MICHAEL CRAIG-MARTIN, Red Interior with Figure, 1987
In the 1970s Michael Craig-Martin started to build up a collection of line drawings of everyday objects that he owned, in which all but the most essential characteristics had been pared away. He then used these to create a series of wall drawings, made in black tape applied directly onto the gallery wall, and subsequently employed this technique to superimpose multiple drawings one above the other, each object unrelated and drawn to a different scale.
In his book ‘On Being an Artist’ Craig-Martin noted: “In my wall drawings I wanted to focus as much as possible on the fact of two-dimensional representation, with as little personal inflection involved as possible. This was my way of trying to find an alternative to photography, as sort of neutral, impersonal drawn representationalism. I wanted the viewer to see the picture not me.”

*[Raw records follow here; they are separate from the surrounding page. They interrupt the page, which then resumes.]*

Lemma visit_one script depth thread ph o e w :
  in_monitor thread w = true ->
  visit script (notify script depth thread) thread ph o w e
    = Ok (append_deliveries (deliveries [e] ph o) w).
Proof.
  intros Hin. unfold visit, deliveries. rewrite filter_cons, filter_nil.
  destruct (decide (entry_kind e = obs_kind o)) as [He|He].
  - by rewrite script_in_monitor.
  - by rewrite append_deliveries_nil.
Qed.

Lemma deliveries_cons e es ph o :
  deliveries (e :: es) ph o = deliveries [e] ph o ++ deliveries es ph o.
Proof. unfold deliveries. rewrite <- fmap_app, <- filter_app. done. Qed.

Lemma visit_all script depth thread ph o es w :
  in_monitor thread w = true ->
  foldM (visit script (notify script depth thread) thread ph o) w es
    = Ok (append_deliveries (deliveries es ph o) w).
Proof.
  revert w. induction es as [|e es IH]; intros w Hin.
  - cbn. by rewrite append_deliveries_nil.
  - cbn [foldM]. rewrite visit_one by done. cbn [mbind result_bind].
    rewrite IH by done. by rewrite append_deliveries_app, <- deliveries_cons.
Qed.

Throughout the early 1980s Craig-Martin developed these wall drawings into larger and more complex arrangements, sometimes using red as well as black tape. Between 1984 and 1988 he created a small series of wall sculptures in painted steel that projected a few centimetres from the wall – a chair, a coat hanger, a pair of headphones, enlarged and recreated in abbreviated form through lines of black or coloured steel that floated on the wall. A selection of these was exhibited at Waddington Galleries in 1985 with a note from Craig-Martin in the catalogue affirming that “They are closer to what I want to see than ever before.” By 1987 they had given way to more complex compositions, playing with perspective and introducing different elements. Thus ‘Red Interior with Figure’ is composed of a polished aluminium grid in the foreground supporting a plain painted canvas, with a bifurcated figure behind in black painted steel. These new works formed the basis of a second exhibition at Waddington Galleries in 1988, and then a selection of nine exhibits from the 1985 and 1988 shows were brought back there for a retrospective exhibition in 2002. Richard Shone, who wrote the introduction to that catalogue, had written some years before: “‘For Craig-Martin art is a methodical transformation, and the objects he uses, while retaining their reality as signs, become part of a formal and referential language…His work has both conscious restraint and the enlivening presence of humour, curiosity and seductive detail.’
Detail, Red Interior with Figure.
Michael Craig-Martin was born in Dublin in 1941 and spent most of his childhood in Washington DC. He subsequently studied at the Lycée Français in Bogotá, Colombia, and Fordham University in New York, and studied art at the Académie de la Grande Chaumière in Paris and then at Yale University. He has lived and worked in London in since 1966.
Michael Craig-Martin.
Major retrospectives of his works have been held at the Whitechapel Gallery, London (1989), the Irish Museum of Modern Art, Dublin (2006), and the Serpentine Gallery, London (2015). His works can be seen in the Australian National Gallery, Canberra, the Bibliothèque Nationale and the Centre Georges Pompidou, Paris, the Victoria & Albert Museum and the Tate collection, London, the Museum of Modern Art, New York, and the Harvard University Museums and the Yale Center for British Art.
In 2016 Craig-Martin was knighted in the Queen’s Birthday Honours for his services to art.